See set_third_party_log_level() of the Environment class for a full list of affected libraries.

Execution log

The execution log aims to provide a central access point to output produced on the Runtimes.

Details (click to expand...)

This type of log contains mainly the stdout/stderr produced when executing a RuntimeTask on a Runtime. If you are new to lazycluster or you never used the lower level API directly, then you might think the execution log is not relevant for you. But it is :) Also the concrete cluster implementations (e.g. DaskCluster or HyperoptCluster) are built on top of the lower-level API. You can think of it as the kind of log which you can use to understand what actually happened on your Runtimes. You can access the execution log in 3 different ways.

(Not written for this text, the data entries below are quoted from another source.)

Lemma resolveOIDCUser_spec id tr x :
  exec (resolveOIDCUser id) tr x →
  omap minted tr = [] ∧ omap marked tr = [] ∧ ∀ uid username, x = Ok (uid, username) → provisioned id tr uid.
Proof.
  intros (g & tr1 & -> & Hk). cbn [prog_bind] in Hk. destruct g as [u|e].
  { destruct Hk as [-> ->]. split_and!; [done..|]. intros uid username [= <- _]. left. exists u. split; [done|by left]. }
  destruct e as [|code|text]; [|by destruct Hk as [-> ->]..].
  destruct Hk as (c & tr2 & -> & Hk). cbn [prog_bind] in Hk. destruct c as [created|err].
  { destruct Hk as [-> ->]. split_and!; [done..|]. intros uid username [= <- _]. right. eexists created, _.
    split_and!; [done|right; by left|done|done|apply capped_username|by left]. }
  destruct Hk as (again & tr3 & -> & -> & ->). split_and!; [done..|]. destruct again as [u|e]; [|done].
  intros uid username [= <- _]. left. exists u. split; [done|do 2 right; by left].
Qed.

Lemma signInOIDC_mints r id tr resp arg :
  exec (signInOIDC (clearOIDCCookie r) r id) tr resp → arg ∈ omap minted tr →
  ∃ uid, provisioned id tr uid ∧ mints uid tr resp arg.
Proof.
  intros (tr1 & tr2 & u & -> & Hu & Hk)%exec_bind Ha. apply resolveOIDCUser_spec in Hu as (Hq & _ & Hp).
  rewrite omap_app, Hq, app_nil_l in Ha.
  destruct u as [[uid username]|e]; [|by destruct Hk as (w & tr3 & -> & -> & _); apply not_elem_of_nil in Ha].
  apply exec_bind in Hk as (tr3 & tr4 & x & -> & Hm & Hk). apply mintSession_spec in Hm as [Hm _].
  assert (Hq4 : omap minted tr4 = []) by (destruct x; by destruct Hk as (w & tr5 & -> & -> & _)).
  rewrite omap_app, Hq4, app_nil_r in Ha. destruct (Hm _ Ha) as (Hone & raw & now & -> & Hn & Hraw).
  exists uid. split.
  - destruct (Hp uid username eq_refl) as [(y & ? & ?)|(y & arg & ? & ? & ? & ? & ? & ?)];
      [left; exists y|right; exists y, arg]; split_and!; set_solver.
  - apply mints_app; [done|]. split; [by rewrite omap_app, Hq4, app_nil_r|]. exists raw, now.
    split_and!; [done|set_solver|]. intros ck Hck Hname. destruct x as [raw'|e].
    + rewrite <- (Hraw raw' eq_refl). destruct Hk as (w & tr5 & -> & -> & ->). cbn in Hck.
      apply elem_of_cons in Hck as [->|[->|?%not_elem_of_nil]%elem_of_cons]; done.
    + destruct Hk as (w & tr5 & -> & -> & ->). by apply list_elem_of_singleton in Hck as ->.
Qed.

(** A session obtained from the IdP. *)
Definition oidc_story (r : Request) (tr : list (call AuthE)) (resp : Response) (arg : CreateSessionParams) : Prop :=
  ∃ cfg flow id uid, srv_OIDC s = Some cfg ∧ flow_of r tr flow ∧ fl_Reauth flow = false ∧ verified cfg r flow tr id ∧
    Authorize cfg id = true ∧ provisioned id tr uid ∧ mints uid tr resp arg.

Lemma flow_of_app r tr1 tr2 flow : flow_of r tr1 flow → flow_of r (tr1 ++ tr2) flow.
Proof. intros (v & plain & now & ? & ? & ? & ? & ?). exists v, plain, now. do 3 (split; [done|]). split; [set_solver|done]. Qed.
Lemma verified_app cfg r flow tr1 tr2 id : verified cfg r flow tr1 id → verified cfg r flow (tr1 ++ tr2) id.
Proof. intros (x & tok & raw & ? & ? & ?). exists x, tok, raw. split; [set_solver|]. split; [set_solver|done]. Qed.

Lemma completeOIDCStepUp_minted cleared r flow id tr resp :
  exec (completeOIDCStepUp cleared r flow id) tr resp → omap minted tr = [].
Proof.
  apply (calls_only_omap (λ X e, match e with CreateSession _ => false | _ => true end));
    [intros [X e x]; by destruct e|]. unfold completeOIDCStepUp, stepup_failure, audit, auditDetail. calls.
Qed.
(** What a password login answers: an unknown name, an IdP-linked or unconfirmed
    account and a wrong password are answered alike, each after exactly one password
    comparison; a locked account is refused without comparing; and only the right
    password of a confirmed local account whose lock is over gets further: its
    cookie opens to a challenge for that user at the second stage, five minutes
    long, and creates no session. *)
Theorem login_outcomes `{UnicodeTables, AuthJSON, OidcLib} s r req tr resp :
  length (cipher_key (srv_Cipher s)) = aes256KeyLen →
  exec (handler s Login r) tr resp → decode_login maxAuthBodyBytes (req_Body r) = Some req →
  (resp = invalid_credentials ∧ length (omap compared tr) = 1) ∨
  (resp = writeJSONError [] 423 "account_locked" ∧ omap compared tr = [] ∧ ∃ user until now,
     Call (GetUserByUsername (login_Username req)) (Ok user) ∈ tr ∧ user_LockedUntil user = Some until ∧
     Call Now now ∈ tr ∧ (now < until)%Z) ∨
  (∃ user, Call (GetUserByUsername (login_Username req)) (Ok user) ∈ tr ∧
     user_OidcSubject user = None ∧ user_TotpConfirmedAt user ≠ None ∧
     (∀ until, user_LockedUntil user = Some until → ∃ now, Call Now now ∈ tr ∧ (until ≤ now)%Z) ∧
     omap compared tr = [(user_PasswordHash user, login_Password req)] ∧
     Call (VerifyPassword (user_PasswordHash user) (login_Password req)) true ∈ tr ∧
     (resp = internal_error ∨ ∃ ck payload now,
        resp = writeJSON [ck] 200 [("state", VString "totp_required")] ∧ ck_Name ck = challengeCookie ∧
        Call Now now ∈ tr ∧
        marshal_challenge {| ch_UID := user_ID user; ch_Stage := stageTOTP;
                             ch_Expires := Unix (now + totpChallengeTTL) |} = Ok payload ∧
        Open (srv_Cipher s) (ck_Value ck) = Ok payload)).
Proof.
  intros Hkey Hex Hd. destruct (handleLogin_cases s r req tr resp Hex Hd) as (u & tr' & -> & Hrun).
  assert (Hc : silent compared) by apply observers_silent.
  change (omap compared (Call (GetUserByUsername _) u :: tr')) with (omap compared tr').
  assert (Hlocal : ∀ user, local_user u = Some user → u = Ok user ∧ user_OidcSubject user = None).
  { intros user. destruct u as [user'|e]; simpl; [|done]. destruct (user_OidcSubject user') eqn:E; simpl; [done|].
    by intros [= <-]. }
  destruct Hrun as [b w _ -> Hw ->|user until now w Hu Hl Hn -> Hw ->|user tr1 pwOK tr2 w Hu Hun Hb Hr -> Hw ->
    |user tr1 ck tr2 tr3 Hu Hun Hcf Hs -> Hf ->].
  - left. split; [done|]. simpl. by rewrite (Hc w Hw).
  - right; left. destruct (Hlocal user Hu) as [-> _]. split_and!; [done|simpl; by rewrite (Hc w Hw)|].
    exists user, until, now. split_and!; [by left|done|right; by left|done].
  - left. split; [done|]. rewrite (omap_login compared) by (done || by (constructor || eapply unlocked_harmless)).
    destruct (has _); [apply recordFailedLogin_spec in Hr as (_ & _ & -> & _)|rewrite Hr]; done.
  - right; right. exists user. destruct (Hlocal user Hu) as [-> Ho]. split_and!; [by left|done|done| | |set_solver|].
    + intros t Hun'. destruct Hun as [[Hnone _]|(until' & now & Hs' & -> & Hle)]; [congruence|].
      rewrite Hs' in Hun'. injection Hun' as ->. exists now. split; [right; by left|done].
    + rewrite (omap_login compared) by (done || by eapply unlocked_harmless).
      by rewrite (harmless_silent compared _ _ _ Hc (setChallengeCookie_harmless s _ _ _ _) Hs).
    + destruct ck as [ck|e]; [right|left; by eapply setChallengeCookie_Err].
      destruct (setChallengeCookie_Ok s _ _ _ _ _ _ Hkey Hs) as (payload & now & ? & Hn & ? & ?).
      exists ck, payload, now. split_and!; [done..|set_solver|done|done].
Qed.

(** Lockout counts what it should: a failure is counted for exactly the confirmed
    local user whose password was wrong, never for an unknown, IdP-linked or
    unconfirmed account; the account is locked when and only when the count the
    database returned has reached five, for fifteen minutes. *)
Theorem lockout_counts `{UnicodeTables, AuthJSON, OidcLib} s r req tr resp :
  exec (handler s Login r) tr resp → decode_login maxAuthBodyBytes (req_Body r) = Some req →
  (∀ id, id ∈ omap counted tr → omap counted tr = [id] ∧ ∃ user, omap found tr = [Ok user] ∧ id = user_ID user ∧
     user_OidcSubject user = None ∧ user_TotpConfirmedAt user ≠ None ∧
     Call (VerifyPassword (user_PasswordHash user) (login_Password req)) false ∈ tr) ∧
  (∀ user, omap found tr = [Ok user] → user_OidcSubject user = None → user_TotpConfirmedAt user ≠ None →
     resp = invalid_credentials → omap counted tr = [user_ID user]) ∧
  (∀ id until, (id, until) ∈ omap locked tr → omap counted tr = [id] ∧ ∃ count now,
     Call (IncrementFailedLogins id) (Ok count) ∈ tr ∧ (maxFailedLogins ≤ count)%Z ∧
     Call Now now ∈ tr ∧ until = Some (now + lockoutWindow)%Z) ∧
  (∀ count, Ok count ∈ omap count_reply tr → (maxFailedLogins ≤ count)%Z → omap locked tr ≠ []).
Proof.
  intros Hex Hd. destruct (handleLogin_cases s r req tr resp Hex Hd) as (u & tr' & -> & Hrun).
  destruct observers_silent as (_ & _ & Hsc & Hsl & _ & _ & Hsr & _).
  assert (Hlocal : ∀ user, local_user u = Some user ↔ u = Ok user ∧ user_OidcSubject user = None).
  { intros user. destruct u as [user'|e]; simpl; [|naive_solver].
    destruct (user_OidcSubject user') eqn:E; simpl; naive_solver congruence. }
  destruct (login_run_counts s _ _ _ _ _ Hrun) as [Hfound Hcount].
  change (omap found (Call (GetUserByUsername _) u :: tr')) with (u :: omap found tr'). rewrite Hfound.
  change (omap counted (Call (GetUserByUsername _) u :: tr')) with (omap counted tr').
  change (omap locked (Call (GetUserByUsername _) u :: tr')) with (omap locked tr').
  change (omap count_reply (Call (GetUserByUsername _) u :: tr')) with (omap count_reply tr').
  destruct Hcount as [(user & tr1 & tr2 & tr3 & Hu & Hc & Hr & -> & Ht1 & H3)|(-> & -> & -> & Hno)].
  - apply Hlocal in Hu as [-> Ho]. rewrite !omap_login by done. cbn [omap list_omap app].
    destruct (recordFailedLogin_spec _ _ _ Hr) as (-> & _ & _ & Hlk & Hlk').
    split_and!; [| |intros id t Hin|done].
    + intros id [= ->]%list_elem_of_singleton. split; [done|]. exists user. split_and!; [done..|].
      right. apply elem_of_app. right. by left.
    + intros user' [= <-]. done.
    + destruct (Hlk _ _ Hin) as (-> & count & now & Hi & Hm & Hn & ->). split; [done|]. exists count, now.
      split_and!; [set_solver|done|set_solver|done].
  - split_and!; [by intros ? ?%not_elem_of_nil| |by intros ? ? ?%not_elem_of_nil|by intros ? ?%not_elem_of_nil].
    intros user [= ->] Ho Hc Hresp. exfalso. apply Hc, (Hno user); [by apply Hlocal|done].
Qed.
Lemma shown_stored s c s' u : db_ok s → db_call lower s c s' → shown c = Some u → db_users s' !! user_ID u = Some u.
Proof.
  intros Hok. destruct c as [X e x]. destruct e; cbn; try done; destruct x as [v|]; try done.
  - intros [-> (id & Hid & _)] [= ->]. by rewrite (proj1 (ok_ids _ Hok _ _ Hid)).
  - intros [-> Hid] [= ->]. by rewrite (proj1 (ok_ids _ Hok _ _ Hid)).
  - intros [-> (id & Hid & _)] [= ->]. by rewrite (proj1 (ok_ids _ Hok _ _ Hid)).
  - intros [id Heff] [= ->]. unfold createOIDCUser in Heff. case_decide; [|done]. injection Heff as <- <-. cbn.
    by rewrite lookup_insert_eq.
Qed.

(** A row shown later under an old key is that row. *)
Lemma shown_old s h s' i c u :
  history lower s h s' → db_ok s → (i, c) ∈ h → shown c = Some u → (user_ID u < db_next s)%Z →
  ∃ u0, db_users s !! user_ID u = Some u0 ∧ same_identity u0 u.
Proof.
  induction 1 as [|s c1 s1 j h s2 Hc _ IH|s t h s2 _ _ IH]; intros Hok Hin Hs Hold; [by apply not_elem_of_nil in Hin| |].
  - pose proof (db_call_moves _ _ _ Hok Hc) as Hm.
    assert (Hu1 : ∃ u1, db_users s1 !! user_ID u = Some u1 ∧ same_identity u1 u).
    { apply elem_of_cons in Hin as [[= <- <-]|Hin].
      - exists u. split; [by eapply shown_stored|reflexivity].
      - apply IH; [by eapply db_call_ok|done|done|]. pose proof (mv_next _ _ _ Hm). lia. }
    destruct Hu1 as (u1 & Hu1 & Hsame). destruct (mv_users _ _ _ Hm _ _ Hu1) as [(u0 & Hu0 & Hs0)|]; [|lia].
    exists u0. split; [done|]. by etrans.
  - by apply (IH (with_time_ok _ _ Hok)).
Qed.

(** All rows shown under one key are one user. *)
Lemma shown_same s h s' i j c d u v :
  history lower s h s' → db_ok s → (i, c) ∈ h → (j, d) ∈ h → shown c = Some u → shown d = Some v →
  user_ID u = user_ID v → same_identity u v.
Proof.
  induction 1 as [|s c1 s1 k h s2 Hc Hh IH|s t h s2 _ _ IH]; intros Hok Hi Hj Hu Hv Hid; [by apply not_elem_of_nil in Hi| |].
  - pose proof (db_call_ok _ _ _ Hc Hok) as Hok1.
    assert (Hhead : ∀ a w, shown c1 = Some a → ∀ n e, (n, e) ∈ h → shown e = Some w → user_ID w = user_ID a → same_identity a w).
    { intros a w Ha n e He Hw Heq. pose proof (shown_stored _ _ _ _ Hok Hc Ha) as Hst.
      destruct (shown_old _ _ _ _ _ _ Hh Hok1 He Hw) as (u0 & Hu0 & Hs0).
      - rewrite Heq. by apply (ok_ids _ Hok1 _ _ Hst).
      - rewrite Heq, Hst in Hu0. by injection Hu0 as ->. }
    apply elem_of_cons in Hi as [[= -> ->]|Hi]; apply elem_of_cons in Hj as [[= -> ->]|Hj].
    + rewrite Hu in Hv. injection Hv as ->. reflexivity.
    + by eapply Hhead.
    + symmetry. by eapply Hhead.
    + by eapply IH.
  - by apply (IH (with_time_ok _ _ Hok)).
Qed.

The 1st option is by accessing the excution log files. The stdout/stderr generated on the Runtimes is streamed to log files. The respective directory is per default ./lazycluster/execution_log on the manager. The log directory contains a subfolder for each Runtime (i.e. host) that executed at least one RuntimeTask. Inside a Runtime folder you will find one log file per executed RuntimeTask. Each logfile name is generated by concatenating the name of the RuntimeTask and a current timestamp. You can configure the path were the log directory gets created by adjusting the lazycluster main directory. See Environment for this purpose. Moreover, the respective file path can be programmatically accessed via RuntimeTask.execution_log_file_path. This property gets updated each time the RuntimeTask gets executed.

The 2nd option is to redirect the execution log (i.e. stdout/stderr from the Runtimes) to the stdout of the manager. Hereby, you can quickly spot errors. The drawback here is that you can not directly distinguish which Runtime generated which output, since the output of potentially multiple Runtimes is directly streamed to the manager's stdout as it occurs. To enable this feature you need to pass on the debug flag to the respective methods (i.e. RuntimeTask.execute(), Runtime.execute_task(), RuntimeGroup.execute_task()). All cluster related start() methods (e.g. HyperoptCluster.start(), DaskCluster.start() etc.) provide the debug option too. Example:

from lazycluster import RuntimeGroup, RuntimeTask

task = RuntimeTask('debug-test').run_command('python --version')
group = RuntimeGroup(hosts=['gaia-1', 'gaia-2'])
tasks = group.execute_task(task, debug=True)

The 3rd option is to access the execution_log property of a RuntimeTask. Additionally, the Runtime as well as the RuntimeGroup provide a print_log() function which prints the execution_log of the RuntimeTasks that were executed on the Runtimes. The execution_log property is a list and can be accessed via index. Each log entry corresponds to the output of a single (fully executed) step of a RuntimeTask. This means the stdout/stderr is not streamed to the manager can only be accessed after its execution. This kind of log might be useful if you need to access the ouput of a concrete RuntimeTask step programmatically. See the concept definition and the class documentation of the RuntimeTask for further details.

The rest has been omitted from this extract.